(** The command stage, and what is left to do. *)
Lemma command_run s m dir cdb len data q :
  attached s m -> (length cdb <= 16)%nat -> 0 <= len < 2 ^ 32 ->
  respond (wrapped (CBWTag m) len (if dir =? MSD_READ then CBW_FLAGS_IN else CBW_FLAGS_OUT) cdb)
    (view (bus (ub s))) = Some q ->
  exists p i t b, let s1 := after_io i t b (set_driver_data (Some (p, next_tag m)) s) in
    driver_data s = Some (p, m) /\
    usb_msd_read_write dir cdb len data s
    = (d <-- data_stage m dir len data ;;
       if negb (fst d) then reset_dev m (snd d)
       else
         j <-- pipe_index (bulk_in m) ;;
         r <-- uop (usb_read j 13) ;;
         if negb (fst r =? 13) then reset_dev m (snd d)
         else
           sig <-- word_at (snd r) 0 ;;
           tag <-- word_at (snd r) 4 ;;
           status <-- byte_at (snd r) 12 ;;
           if negb (sig =? CSW_SIGNATURE) || negb (tag =? CBWTag m) || (status =? CSW_PHASE_ERROR)
           then reset_dev m (snd d)
           else ret (status, snd d)) s1
    /\ view b = set_phase q (view (bus (ub s))).
Proof.
  intros Hat Hl Hlen Hr. destruct (at_driver _ _ Hat) as (p & Hp), (at_out _ _ Hat) as (i & Hi & Hb).
  destruct (takes_command _ _ _ _ _ Hb (at_ready _ _ Hat) (wrapped_length _ _ _ _ Hl) Hr) as (t & b & E & Hv).
  exists p, i, t, b. cbv zeta. split; [done|]. split; [|done].
  unfold usb_msd_read_write. cbv zeta. unfold umd at 1. rewrite (bind_step _ _ _ (p, m) s) by (by rewrite Hp).
  rewrite bind_modify. rewrite (proj2 (Z.ltb_ge CB_MAX_SIZE _)) by (unfold CB_MAX_SIZE; lia).
  rewrite Hi. cbn [pipe_index]. rewrite bind_ret.
  fold (wrapped (CBWTag m) len (if dir =? MSD_READ then CBW_FLAGS_IN else CBW_FLAGS_OUT) cdb).
  rewrite (write_run _ _ _ 31 t b) by exact E. cbn [dCBWTag]. reflexivity.
Qed.

Lemma set_phase_ready d : ph d = Ready -> set_phase Ready d = d.
Proof. destruct d. cbn. by intros ->. Qed.

Lemma next_tag_range m : 0 <= CBWTag (next_tag m) < 2 ^ 32.
Proof. apply u32_range. Qed.

Lemma stays_refl s : stays s s.
Proof. by split_and!. Qed.

Lemma stays_trans s1 s2 s3 : stays s1 s2 -> stays s2 s3 -> stays s1 s3.
Proof. unfold stays. intros (A & B & C & D & E) (A' & B' & C' & D' & E'). split_and!; congruence. Qed.

Lemma stays_after_io i t b s : stays s (after_io i t b s).
Proof. by split_and!. Qed.

Lemma stays_driver x s : stays s (set_driver_data x s).
Proof. by split_and!. Qed.

(** After a command of one, two or three transfers the driver is attached again. *)
Lemma attached_done s m p s' :
  attached s m -> driver_data s' = Some (p, next_tag m) -> ph (view (bus (ub s'))) = Ready ->
  (forall k dir, bulk (udev (ub s)) k dir -> bulk (udev (ub s')) k dir) ->
  attached s' (next_tag m).
Proof.
  intros Hat Hd Hp Hb. destruct (at_in _ _ Hat) as (i & Hi & Hbi), (at_out _ _ Hat) as (j & Hj & Hbj).
  constructor; [by exists p|apply next_tag_range|exists i; eauto|exists j; eauto|done].
Qed.

Hint Resolve bulk_after_io : core.
Hint Resolve stays_after_io stays_driver : core.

◇ ◇ ◇ ◇

Working from the records above, write out verbatim only the lines from the line containing "if negb (fst d)" through the line containing "tag <-- word_at (snd r) 4 ;;".

### [Your solution]
       if negb (fst d) then reset_dev m (snd d)
       else
         j <-- pipe_index (bulk_in m) ;;
         r <-- uop (usb_read j 13) ;;
         if negb (fst r =? 13) then reset_dev m (snd d)
         else
           sig <-- word_at (snd r) 0 ;;
           tag <-- word_at (snd r) 4 ;;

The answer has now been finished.